Work task:
Out of the lines below, please list those that hold the string "Prop".

Collected data entries:
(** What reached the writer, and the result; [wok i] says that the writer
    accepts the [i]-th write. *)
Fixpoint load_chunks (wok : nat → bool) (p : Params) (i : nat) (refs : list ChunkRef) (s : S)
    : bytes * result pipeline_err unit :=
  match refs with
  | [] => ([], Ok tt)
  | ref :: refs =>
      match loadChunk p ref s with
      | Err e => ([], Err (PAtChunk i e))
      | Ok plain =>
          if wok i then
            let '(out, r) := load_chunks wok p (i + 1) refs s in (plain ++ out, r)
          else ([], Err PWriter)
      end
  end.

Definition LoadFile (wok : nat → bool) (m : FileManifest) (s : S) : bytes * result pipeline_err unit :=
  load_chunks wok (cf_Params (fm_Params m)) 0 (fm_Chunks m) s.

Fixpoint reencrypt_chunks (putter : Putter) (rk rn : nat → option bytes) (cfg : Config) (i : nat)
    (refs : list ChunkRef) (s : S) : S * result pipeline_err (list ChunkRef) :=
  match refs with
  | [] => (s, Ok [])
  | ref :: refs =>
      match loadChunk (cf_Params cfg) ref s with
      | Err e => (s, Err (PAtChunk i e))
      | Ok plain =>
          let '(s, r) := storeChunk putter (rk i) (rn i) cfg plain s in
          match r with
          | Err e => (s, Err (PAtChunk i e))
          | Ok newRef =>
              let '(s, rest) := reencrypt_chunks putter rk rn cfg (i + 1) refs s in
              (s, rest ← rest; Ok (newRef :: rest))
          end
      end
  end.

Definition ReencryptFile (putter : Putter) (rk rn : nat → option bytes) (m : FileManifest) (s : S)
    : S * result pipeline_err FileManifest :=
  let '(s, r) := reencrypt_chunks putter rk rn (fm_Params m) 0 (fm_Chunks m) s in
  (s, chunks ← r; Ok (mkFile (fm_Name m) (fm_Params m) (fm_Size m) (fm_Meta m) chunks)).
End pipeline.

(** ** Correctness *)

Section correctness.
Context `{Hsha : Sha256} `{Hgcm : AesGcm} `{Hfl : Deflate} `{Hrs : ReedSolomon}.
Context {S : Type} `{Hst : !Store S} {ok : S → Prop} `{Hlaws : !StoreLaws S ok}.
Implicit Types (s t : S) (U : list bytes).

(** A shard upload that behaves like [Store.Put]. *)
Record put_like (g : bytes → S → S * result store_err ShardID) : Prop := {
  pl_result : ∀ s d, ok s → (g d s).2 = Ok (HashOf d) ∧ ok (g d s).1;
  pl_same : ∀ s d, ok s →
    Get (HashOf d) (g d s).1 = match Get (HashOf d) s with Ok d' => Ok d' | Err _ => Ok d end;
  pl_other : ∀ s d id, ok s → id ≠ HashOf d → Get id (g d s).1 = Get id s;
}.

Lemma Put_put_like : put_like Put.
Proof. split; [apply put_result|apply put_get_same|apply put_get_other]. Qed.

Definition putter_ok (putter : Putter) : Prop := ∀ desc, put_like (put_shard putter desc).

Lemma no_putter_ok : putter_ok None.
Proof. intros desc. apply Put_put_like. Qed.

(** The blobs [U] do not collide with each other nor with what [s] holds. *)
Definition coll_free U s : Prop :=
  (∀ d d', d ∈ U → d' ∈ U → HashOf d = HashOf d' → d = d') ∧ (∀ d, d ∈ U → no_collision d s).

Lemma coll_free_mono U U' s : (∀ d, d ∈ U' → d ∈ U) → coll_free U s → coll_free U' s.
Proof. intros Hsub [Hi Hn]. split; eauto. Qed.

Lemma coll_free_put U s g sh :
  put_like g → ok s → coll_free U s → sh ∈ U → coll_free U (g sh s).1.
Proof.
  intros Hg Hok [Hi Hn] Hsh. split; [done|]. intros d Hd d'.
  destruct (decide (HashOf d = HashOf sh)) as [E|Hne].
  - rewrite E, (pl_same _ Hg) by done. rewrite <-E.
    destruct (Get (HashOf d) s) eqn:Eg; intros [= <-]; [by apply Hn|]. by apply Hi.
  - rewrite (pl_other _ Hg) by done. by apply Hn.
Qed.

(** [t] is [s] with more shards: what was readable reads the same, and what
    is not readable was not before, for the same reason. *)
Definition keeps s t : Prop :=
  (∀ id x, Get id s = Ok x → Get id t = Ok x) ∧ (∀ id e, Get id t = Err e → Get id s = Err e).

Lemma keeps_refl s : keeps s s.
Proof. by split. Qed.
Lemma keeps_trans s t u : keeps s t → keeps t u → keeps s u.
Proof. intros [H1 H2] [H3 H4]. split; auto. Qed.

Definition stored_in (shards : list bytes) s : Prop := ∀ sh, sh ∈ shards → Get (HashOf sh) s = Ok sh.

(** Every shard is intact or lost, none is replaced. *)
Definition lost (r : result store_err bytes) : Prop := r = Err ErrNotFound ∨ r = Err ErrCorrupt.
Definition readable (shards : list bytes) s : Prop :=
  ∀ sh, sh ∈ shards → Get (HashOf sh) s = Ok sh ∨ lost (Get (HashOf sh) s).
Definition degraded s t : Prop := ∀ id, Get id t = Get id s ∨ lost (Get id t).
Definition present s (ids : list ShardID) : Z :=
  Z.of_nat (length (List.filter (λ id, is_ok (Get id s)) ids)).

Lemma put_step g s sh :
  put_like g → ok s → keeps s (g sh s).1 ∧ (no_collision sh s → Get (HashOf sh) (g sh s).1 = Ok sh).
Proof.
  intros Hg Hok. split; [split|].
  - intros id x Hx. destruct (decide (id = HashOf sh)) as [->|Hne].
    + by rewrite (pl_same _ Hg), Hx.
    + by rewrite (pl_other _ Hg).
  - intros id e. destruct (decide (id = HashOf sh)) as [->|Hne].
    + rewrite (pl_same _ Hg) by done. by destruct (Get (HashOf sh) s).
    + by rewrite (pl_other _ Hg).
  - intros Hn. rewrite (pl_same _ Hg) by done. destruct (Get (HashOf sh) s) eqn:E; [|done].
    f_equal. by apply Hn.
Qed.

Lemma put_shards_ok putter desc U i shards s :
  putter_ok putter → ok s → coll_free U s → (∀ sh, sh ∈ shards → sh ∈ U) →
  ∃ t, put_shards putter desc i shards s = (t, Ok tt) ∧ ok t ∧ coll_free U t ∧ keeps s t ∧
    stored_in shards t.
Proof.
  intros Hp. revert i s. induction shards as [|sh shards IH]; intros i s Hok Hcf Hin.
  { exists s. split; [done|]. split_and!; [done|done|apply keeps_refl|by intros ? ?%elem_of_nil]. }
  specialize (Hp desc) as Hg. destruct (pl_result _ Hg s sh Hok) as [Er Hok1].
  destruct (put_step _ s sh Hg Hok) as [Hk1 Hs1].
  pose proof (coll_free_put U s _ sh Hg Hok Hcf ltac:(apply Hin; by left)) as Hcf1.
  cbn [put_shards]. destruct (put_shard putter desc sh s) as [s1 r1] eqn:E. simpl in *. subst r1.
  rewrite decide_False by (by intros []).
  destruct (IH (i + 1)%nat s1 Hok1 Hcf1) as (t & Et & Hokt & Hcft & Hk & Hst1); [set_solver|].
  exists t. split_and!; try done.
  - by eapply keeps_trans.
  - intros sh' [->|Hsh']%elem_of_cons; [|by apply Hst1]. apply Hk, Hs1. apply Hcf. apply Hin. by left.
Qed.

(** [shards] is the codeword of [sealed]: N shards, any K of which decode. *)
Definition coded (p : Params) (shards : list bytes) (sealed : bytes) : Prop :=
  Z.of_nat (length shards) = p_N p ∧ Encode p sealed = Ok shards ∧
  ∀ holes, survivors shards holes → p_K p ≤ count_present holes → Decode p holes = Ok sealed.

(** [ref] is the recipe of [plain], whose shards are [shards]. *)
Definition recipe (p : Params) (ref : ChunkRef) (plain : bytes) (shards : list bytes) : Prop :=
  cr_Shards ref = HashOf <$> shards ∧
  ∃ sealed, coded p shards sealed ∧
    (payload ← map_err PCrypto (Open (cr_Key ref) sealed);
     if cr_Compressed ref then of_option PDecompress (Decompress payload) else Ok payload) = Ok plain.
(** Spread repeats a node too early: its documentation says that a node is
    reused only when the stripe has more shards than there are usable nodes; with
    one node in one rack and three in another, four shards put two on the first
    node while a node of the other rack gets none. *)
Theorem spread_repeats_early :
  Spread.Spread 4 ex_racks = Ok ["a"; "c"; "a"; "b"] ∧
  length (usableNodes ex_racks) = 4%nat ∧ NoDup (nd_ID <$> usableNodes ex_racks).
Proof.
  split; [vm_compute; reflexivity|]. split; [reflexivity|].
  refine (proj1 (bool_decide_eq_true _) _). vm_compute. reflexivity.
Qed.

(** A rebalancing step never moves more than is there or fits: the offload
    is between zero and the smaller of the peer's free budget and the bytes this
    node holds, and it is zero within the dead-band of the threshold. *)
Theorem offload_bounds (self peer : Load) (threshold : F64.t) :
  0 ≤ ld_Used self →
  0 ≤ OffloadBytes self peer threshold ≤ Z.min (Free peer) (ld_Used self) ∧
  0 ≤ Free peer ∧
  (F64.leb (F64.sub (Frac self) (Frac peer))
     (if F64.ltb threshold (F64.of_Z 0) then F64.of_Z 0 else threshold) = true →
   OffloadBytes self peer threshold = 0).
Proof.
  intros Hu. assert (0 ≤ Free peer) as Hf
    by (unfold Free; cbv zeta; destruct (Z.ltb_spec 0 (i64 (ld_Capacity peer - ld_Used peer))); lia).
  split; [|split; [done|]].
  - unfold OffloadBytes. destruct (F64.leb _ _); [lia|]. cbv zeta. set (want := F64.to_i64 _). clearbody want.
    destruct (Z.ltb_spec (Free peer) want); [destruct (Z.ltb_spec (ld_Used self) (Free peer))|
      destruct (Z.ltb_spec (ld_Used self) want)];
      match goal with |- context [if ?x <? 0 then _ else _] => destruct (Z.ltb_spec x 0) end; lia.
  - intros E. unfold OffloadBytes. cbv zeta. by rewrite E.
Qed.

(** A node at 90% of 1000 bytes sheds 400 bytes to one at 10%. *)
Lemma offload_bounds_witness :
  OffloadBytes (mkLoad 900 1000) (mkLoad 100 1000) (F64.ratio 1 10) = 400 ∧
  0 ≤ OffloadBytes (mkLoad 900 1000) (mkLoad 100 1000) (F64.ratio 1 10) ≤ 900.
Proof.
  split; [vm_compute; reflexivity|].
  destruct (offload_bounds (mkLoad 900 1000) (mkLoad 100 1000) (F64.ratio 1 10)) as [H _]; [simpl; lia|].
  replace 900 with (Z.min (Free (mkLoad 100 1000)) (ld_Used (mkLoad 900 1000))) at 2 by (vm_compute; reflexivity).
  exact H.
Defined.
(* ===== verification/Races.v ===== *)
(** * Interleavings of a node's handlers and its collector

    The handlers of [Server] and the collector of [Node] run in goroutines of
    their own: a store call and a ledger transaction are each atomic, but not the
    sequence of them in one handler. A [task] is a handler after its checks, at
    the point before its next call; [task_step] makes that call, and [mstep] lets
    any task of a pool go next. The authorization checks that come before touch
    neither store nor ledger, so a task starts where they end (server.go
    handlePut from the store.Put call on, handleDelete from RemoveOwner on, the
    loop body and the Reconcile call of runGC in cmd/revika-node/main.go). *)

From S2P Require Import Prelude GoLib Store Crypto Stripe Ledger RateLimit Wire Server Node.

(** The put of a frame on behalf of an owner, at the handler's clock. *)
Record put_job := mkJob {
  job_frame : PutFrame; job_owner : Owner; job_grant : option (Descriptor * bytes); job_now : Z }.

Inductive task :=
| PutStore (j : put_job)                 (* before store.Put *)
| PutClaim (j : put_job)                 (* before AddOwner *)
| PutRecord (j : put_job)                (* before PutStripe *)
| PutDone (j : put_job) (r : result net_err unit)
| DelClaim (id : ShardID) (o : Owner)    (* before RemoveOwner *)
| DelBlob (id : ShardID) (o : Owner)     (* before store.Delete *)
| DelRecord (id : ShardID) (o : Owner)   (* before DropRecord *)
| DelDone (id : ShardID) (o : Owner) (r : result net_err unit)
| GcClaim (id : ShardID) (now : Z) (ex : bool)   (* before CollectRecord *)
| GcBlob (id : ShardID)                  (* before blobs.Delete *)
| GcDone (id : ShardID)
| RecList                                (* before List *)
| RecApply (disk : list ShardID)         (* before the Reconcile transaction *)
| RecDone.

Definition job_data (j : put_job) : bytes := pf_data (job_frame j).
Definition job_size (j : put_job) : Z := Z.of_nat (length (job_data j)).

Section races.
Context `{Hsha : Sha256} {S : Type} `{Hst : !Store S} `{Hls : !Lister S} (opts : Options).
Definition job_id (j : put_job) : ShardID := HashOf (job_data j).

Written answer:
Context {S : Type} `{Hst : !Store S} {ok : S → Prop} `{Hlaws : !StoreLaws S ok}.
Record put_like (g : bytes → S → S * result store_err ShardID) : Prop := {
Definition putter_ok (putter : Putter) : Prop := ∀ desc, put_like (put_shard putter desc).
Definition coll_free U s : Prop :=
Definition keeps s t : Prop :=
Definition stored_in (shards : list bytes) s : Prop := ∀ sh, sh ∈ shards → Get (HashOf sh) s = Ok sh.
Definition lost (r : result store_err bytes) : Prop := r = Err ErrNotFound ∨ r = Err ErrCorrupt.
Definition readable (shards : list bytes) s : Prop :=
Definition degraded s t : Prop := ∀ id, Get id t = Get id s ∨ lost (Get id t).
Definition coded (p : Params) (shards : list bytes) (sealed : bytes) : Prop :=
Definition recipe (p : Params) (ref : ChunkRef) (plain : bytes) (shards : list bytes) : Prop :=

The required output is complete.